#### [TASK GOAL]
Reproduce, with no alteration, the span of lines that begins at the line containing "(** The program on a file holding [bytes]. *)" and ends at the last line of the records, both ends included, and nothing else.

** Opening DATA TO EXAMINE block **

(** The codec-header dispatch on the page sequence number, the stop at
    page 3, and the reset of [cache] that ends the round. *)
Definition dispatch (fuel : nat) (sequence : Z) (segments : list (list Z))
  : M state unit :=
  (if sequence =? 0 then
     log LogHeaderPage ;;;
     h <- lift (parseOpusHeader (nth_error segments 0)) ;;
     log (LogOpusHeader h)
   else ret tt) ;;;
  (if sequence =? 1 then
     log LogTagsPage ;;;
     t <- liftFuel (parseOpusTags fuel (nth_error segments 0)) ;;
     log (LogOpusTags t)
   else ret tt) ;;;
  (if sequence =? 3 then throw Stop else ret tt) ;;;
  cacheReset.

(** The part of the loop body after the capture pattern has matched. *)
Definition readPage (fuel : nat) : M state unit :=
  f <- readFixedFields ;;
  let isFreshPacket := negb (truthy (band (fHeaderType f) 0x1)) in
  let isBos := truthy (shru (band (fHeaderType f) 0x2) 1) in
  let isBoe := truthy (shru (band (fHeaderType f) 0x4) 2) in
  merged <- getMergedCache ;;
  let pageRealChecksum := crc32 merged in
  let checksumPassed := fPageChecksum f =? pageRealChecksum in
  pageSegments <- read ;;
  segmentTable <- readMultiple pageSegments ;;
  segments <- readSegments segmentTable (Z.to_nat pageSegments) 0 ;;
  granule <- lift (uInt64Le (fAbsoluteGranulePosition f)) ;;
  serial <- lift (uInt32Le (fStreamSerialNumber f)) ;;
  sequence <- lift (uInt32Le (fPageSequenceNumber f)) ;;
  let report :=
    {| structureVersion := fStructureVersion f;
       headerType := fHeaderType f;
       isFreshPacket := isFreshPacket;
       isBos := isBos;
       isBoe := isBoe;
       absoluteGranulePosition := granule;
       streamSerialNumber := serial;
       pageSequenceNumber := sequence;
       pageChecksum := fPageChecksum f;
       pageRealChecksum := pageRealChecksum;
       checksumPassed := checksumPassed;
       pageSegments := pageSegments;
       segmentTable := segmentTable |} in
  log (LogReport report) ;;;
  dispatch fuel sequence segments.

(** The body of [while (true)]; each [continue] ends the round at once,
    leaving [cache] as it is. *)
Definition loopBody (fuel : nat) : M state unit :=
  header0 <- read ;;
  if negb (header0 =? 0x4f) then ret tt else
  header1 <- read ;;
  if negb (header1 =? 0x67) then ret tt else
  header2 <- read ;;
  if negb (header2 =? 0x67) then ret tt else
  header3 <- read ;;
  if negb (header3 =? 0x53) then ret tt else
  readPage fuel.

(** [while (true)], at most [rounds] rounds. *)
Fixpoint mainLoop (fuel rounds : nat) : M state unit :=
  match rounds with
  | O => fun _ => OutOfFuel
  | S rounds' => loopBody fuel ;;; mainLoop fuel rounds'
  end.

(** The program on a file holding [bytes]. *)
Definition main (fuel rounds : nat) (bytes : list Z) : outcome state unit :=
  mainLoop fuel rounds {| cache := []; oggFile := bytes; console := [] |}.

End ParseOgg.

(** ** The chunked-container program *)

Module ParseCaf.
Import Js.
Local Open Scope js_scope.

** Closing DATA TO EXAMINE block **

#### [SOLUTION TO THE EXERCISE]
(** The program on a file holding [bytes]. *)
Definition main (fuel rounds : nat) (bytes : list Z) : outcome state unit :=
  mainLoop fuel rounds {| cache := []; oggFile := bytes; console := [] |}.

End ParseOgg.

(** ** The chunked-container program *)

Module ParseCaf.
Import Js.
Local Open Scope js_scope.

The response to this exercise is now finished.